The Basics of Child Custody and Visitation

A gavel and colourful letters regarding child-custody and family-law conceptIf you are going through a divorce or are recently single, you know the stress involved. You know how much the separation can take from you — emotionally and financially. It is even more difficult when there are children involved. When putting the pieces back together, you need a custody arrangement that will suit your child’s needs.

Different states decide the matter of custody based on various factors to determine what the child needs. Shaynelaw.com will be the first to tell you that it is essential to have a basic understanding of your custody options.

Legal Custody

If you have legal custody, by law, you can make all the decisions regarding the child. It could be health care, education or even religion. You have to have legal custody to make the decisions alone. If, however, you get joint custody, it means that you both make these decisions together. Note that you can have legal custody but still not be living with the child.

Physical Custody

Sometimes called residential custody, physical custody means that you have control of where the child lives. Like legal custody, the child could alternate between living with the mother and the father. The time they spend with either is divided equally.
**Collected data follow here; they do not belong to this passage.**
Lemma dialog_run_ok cbs : forall c st,
  dialog_run printed c cbs = Some st -> step_ok c st.
Proof.
  unfold dialog_run. induction cbs as [|cb cbs IH]; intros c st H.
  - injection H as <-. apply step_ok_refl.
  - cbn [fold_left] in H.
    destruct (dialog_callback printed c cb) as [c1|] eqn:E.
    + eapply step_ok_trans; [apply (dialog_callback_ok _ _ _ E)|apply (IH _ _ H)].
    + assert (N : fold_left (fun acc cb0 => c0 <- acc;; dialog_callback printed c0 cb0)
                            cbs None = None)
        by (clear; induction cbs; [reflexivity|assumption]).
      rewrite N in H. discriminate.
Qed.

(** X17: whatever the user does in the dialog, in whatever order, the
    original image, the spectrum, the data range, the magnitude of the
    value format and the resolution of the display are never changed, and
    a selection of at most two points never grows beyond two. *)
Theorem X17_session_data_never_change :
  forall (controls : ThresholdControls) (cbs : list Callback) (st : ThresholdControls),
    dialog_run printed controls cbs = Some st ->
    session_data_kept controls st /\
    ((length (selection controls) <= 2)%nat -> (length (selection st) <= 2)%nat).
Proof.
  intros controls cbs st H. destruct (dialog_run_ok cbs controls st H) as (K & L & _).
  split; assumption.
Qed.

(** X18: over a data range with [min <= max], a session that starts with
    at most two points, a positive lattice constant, clamp bounds inside
    the data range and a display that follows the zoom level keeps all
    four through every callback of the dialog. *)
Theorem X18_session_invariant :
  forall (controls : ThresholdControls) (cbs : list Callback) (st : ThresholdControls),
    (range_min (ranges controls) <=? range_max (ranges controls)) = true ->
    session_invariant controls ->
    dialog_run printed controls cbs = Some st ->
    session_invariant st.
Proof.
  intros controls cbs st Hr I H.
  destruct (dialog_run_ok cbs controls st H) as (_ & _ & P). apply P; assumption.
Qed.

End SessionFacts.

(** ** The Full Range button *)

Section ButtonFacts.
Local Open Scope float_scope.
Context {lib : GwyLib}.
Variable printed : float -> float.

(** A sample inside a range with [lo <= hi] passes [threshold_do] with the
    bounds [lo] and [hi] unchanged. *)
Lemma clamp_in_range lo hi x :
  (lo <=? hi) = true -> (lo <=? x) = true -> (x <=? hi) = true ->
  clamp_sample (MIN lo hi) (MAX lo hi) x = x.
Proof.
  intros Hr H1 H2. apply clamp_sample_fixed.
  - unfold MIN. destruct (lo <? hi) eqn:E; [apply leb_not_ltb, H1|].
    destruct (cmp_true_not_nan lo hi (or_intror Hr)) as (Nlo & Nhi).
    apply leb_not_ltb. apply (leb_trans hi lo x); [|exact H1].
    apply not_ltb_leb; assumption.
  - unfold MAX, Dbl.gt. rewrite (leb_not_ltb lo hi Hr). apply leb_not_ltb, H2.
Qed.

Lemma preview_view controls :
  data (view (preview controls))
  = map (clamp_sample (MIN (lower (args controls)) (upper (args controls)))
                      (MAX (lower (args controls)) (upper (args controls))))
        (data (disp_data (preview controls))).
Proof. reflexivity. Qed.

Lemma lower_changed_kept c value :
  ranges (threshold_lower_changed c value) = ranges c /\
  magnitude (threshold_lower_changed c value) = magnitude c.
Proof. rewrite lower_changed_form. split; reflexivity. Qed.

(** The stages of [threshold_set_to_range], named, for entries that read
    back as the two ends of the data range. *)
Lemma set_to_range_stages controls v1 v2 c1 c2 st :
  let lo := range_min (ranges controls) in
  let hi := range_max (ranges controls) in
  c1 = threshold_lower_changed controls v1 ->
  c2 = threshold_upper_changed c1 v2 ->
  st = preview c2 ->
  (lo <=? hi) = true ->
  v1 * magnitude controls = lo ->
  v2 * magnitude controls = hi ->
  lower (args st) = lo /\ upper (args st) = hi /\
  (Forall (in_range (ranges controls)) (data (disp_data st)) ->
   data (view st) = data (disp_data st)).
Proof.
  intros lo hi Hc1 Hc2 Hst Hr Plo Phi.
  destruct (cmp_true_not_nan lo hi (or_intror Hr)) as (Nlo & Nhi).
  assert (L1 : lower (args c1) = lo).
  { rewrite Hc1, threshold_lower_changed_lower. cbv zeta. fold lo hi.
    rewrite Plo. unfold Dbl.ge. rewrite (leb_refl lo Nlo), Hr. reflexivity. }
  destruct (lower_changed_kept controls v1) as (R1 & M1). rewrite <- Hc1 in R1, M1.
  assert (U2 : upper (args c2) = hi).
  { rewrite Hc2, threshold_upper_changed_upper. cbv zeta. rewrite R1, M1.
    fold lo hi. rewrite Phi. unfold Dbl.ge. rewrite Hr, (leb_refl hi Nhi). reflexivity. }
  assert (L2 : lower (args c2) = lo).
  { rewrite Hc2, threshold_upper_changed_args.
    replace (lower (set_upper (args c1) _)) with (lower (args c1))
      by (destruct (args c1); reflexivity).
    exact L1. }
  rewrite Hst, preview_args. split; [exact L2|]. split; [exact U2|].
  intros Hin. rewrite preview_view, L2, U2.
  rewrite <- (map_id (data (disp_data (preview c2)))) at 2.
  apply map_ext_in. intros x Hx. rewrite Forall_forall in Hin.
  destruct (Hin x Hx) as (H1 & H2). apply clamp_in_range; assumption.
Qed.

Lemma set_to_full_range_eq controls :
  threshold_set_to_full_range printed controls
  = preview
      (threshold_upper_changed
         (threshold_lower_changed
            controls (printed (range_min (ranges controls) / magnitude controls)))
         (printed (range_max (ranges controls)
                   / magnitude
                       (threshold_lower_changed
                          controls
                          (printed (range_min (ranges controls) / magnitude controls)))))).
Proof. reflexivity. Qed.

(** X19: Set to Full Range, when the text of both entries reads back as
    the bound it was made from, stores the minimum and the maximum of the
    data range as the clamp bounds; display samples inside the data range
    are then shown as they are. *)
Theorem X19_full_range_shows_all :
  forall controls : ThresholdControls,
    let lo := range_min (ranges controls) in
    let hi := range_max (ranges controls) in
    let m := magnitude controls in
    let st := threshold_set_to_full_range printed controls in
    (lo <=? hi) = true ->
    printed (lo / m) * m = lo ->
    printed (hi / m) * m = hi ->
    lower (args st) = lo /\ upper (args st) = hi /\
    (Forall (in_range (ranges controls)) (data (disp_data st)) ->
     data (view st) = data (disp_data st)).
Proof.
  intros controls. cbv zeta. intros Hr Plo Phi.
  rewrite set_to_full_range_eq.
  destruct (lower_changed_kept
              controls (printed (range_min (ranges controls) / magnitude controls)))
    as (_ & M1).
  rewrite M1.
  exact (set_to_range_stages
           controls
           (printed (range_min (ranges controls) / magnitude controls))
           (printed (range_max (ranges controls) / magnitude controls))
           _ _ _ eq_refl eq_refl eq_refl Hr Plo Phi).
Qed.

End ButtonFacts.


(** ** The zoom without points *)

Section ZoomFacts.
Local Open Scope float_scope.
Context {lib : GwyLib}.

Lemma reFind_Peaks_no_points controls :
  selection controls = [] -> reFind_Peaks controls = Some (preview controls).
Proof.
  intros H. unfold reFind_Peaks. cbn [fold_left].
  rewrite !reFind_skip_from by (rewrite H; cbn; lia). reflexivity.
Qed.

Lemma zoom_adjust_no_points controls :
  selection controls = [] ->
  fst (fold_left zoom_adjust_step [0; 1; 2; 3]%nat (controls, O)) = controls.
Proof.
  intros H.
  assert (S : forall n i, zoom_adjust_step (controls, n) i = (controls, n)).
  { intros n i. unfold zoom_adjust_step, gwy_selection_get_object. cbn [fst snd].
    rewrite H. destruct i; reflexivity. }
  cbn [fold_left]. rewrite !S. reflexivity.
Qed.

(** X20: with no point selected a change of the zoom level cannot fail
    and only redraws the display at the new level; the second drawing at
    the end of the re-mapping changes nothing. *)
Theorem X20_zoom_without_points :
  forall (controls : ThresholdControls) (z : ZoomMode),
    selection controls = [] ->
    zoom_mode_changed controls z
    = Some (preview (set_args controls (set_zoom_mode (args controls) z))).
Proof.
  intros controls z H. rewrite zoom_mode_changed_eq, zoom_adjust_peaks_eq.
  set (c1 := preview (set_args controls (set_zoom_mode (args controls) z))).
  assert (H1 : selection c1 = []) by exact H.
  rewrite (zoom_adjust_no_points c1 H1), (reFind_Peaks_no_points c1 H1).
  unfold c1. rewrite preview_twice. reflexivity.
Qed.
You can also have sole physical custody, but the non-custodial parent gets generous visitation rights. A rare and expensive option for physical custody is the “bird’s nest” custody where the child lives at a central location, and both parents get to live with them for a given number of days in a week.

Visitation

In the case where one parent gets sole physical custody, the other parent gets visitation rights that can either be supervised or unsupervised. For supervised visitation, the non-custodial parent has the leeway to choose their supervisor. In some cases, virtual visitation is advised, such as in cases where the non-custodial parent lives far away.

Divorce is grueling, but custodial arrangements make it easier for the children to undergo the least damage if at all. This is why most decisions should factor in the convenience and needs of the child. Whatever happens, though, both parents should be able to live amicably and enjoy a healthy part in bringing up their children, thanks to custody and visitation rights.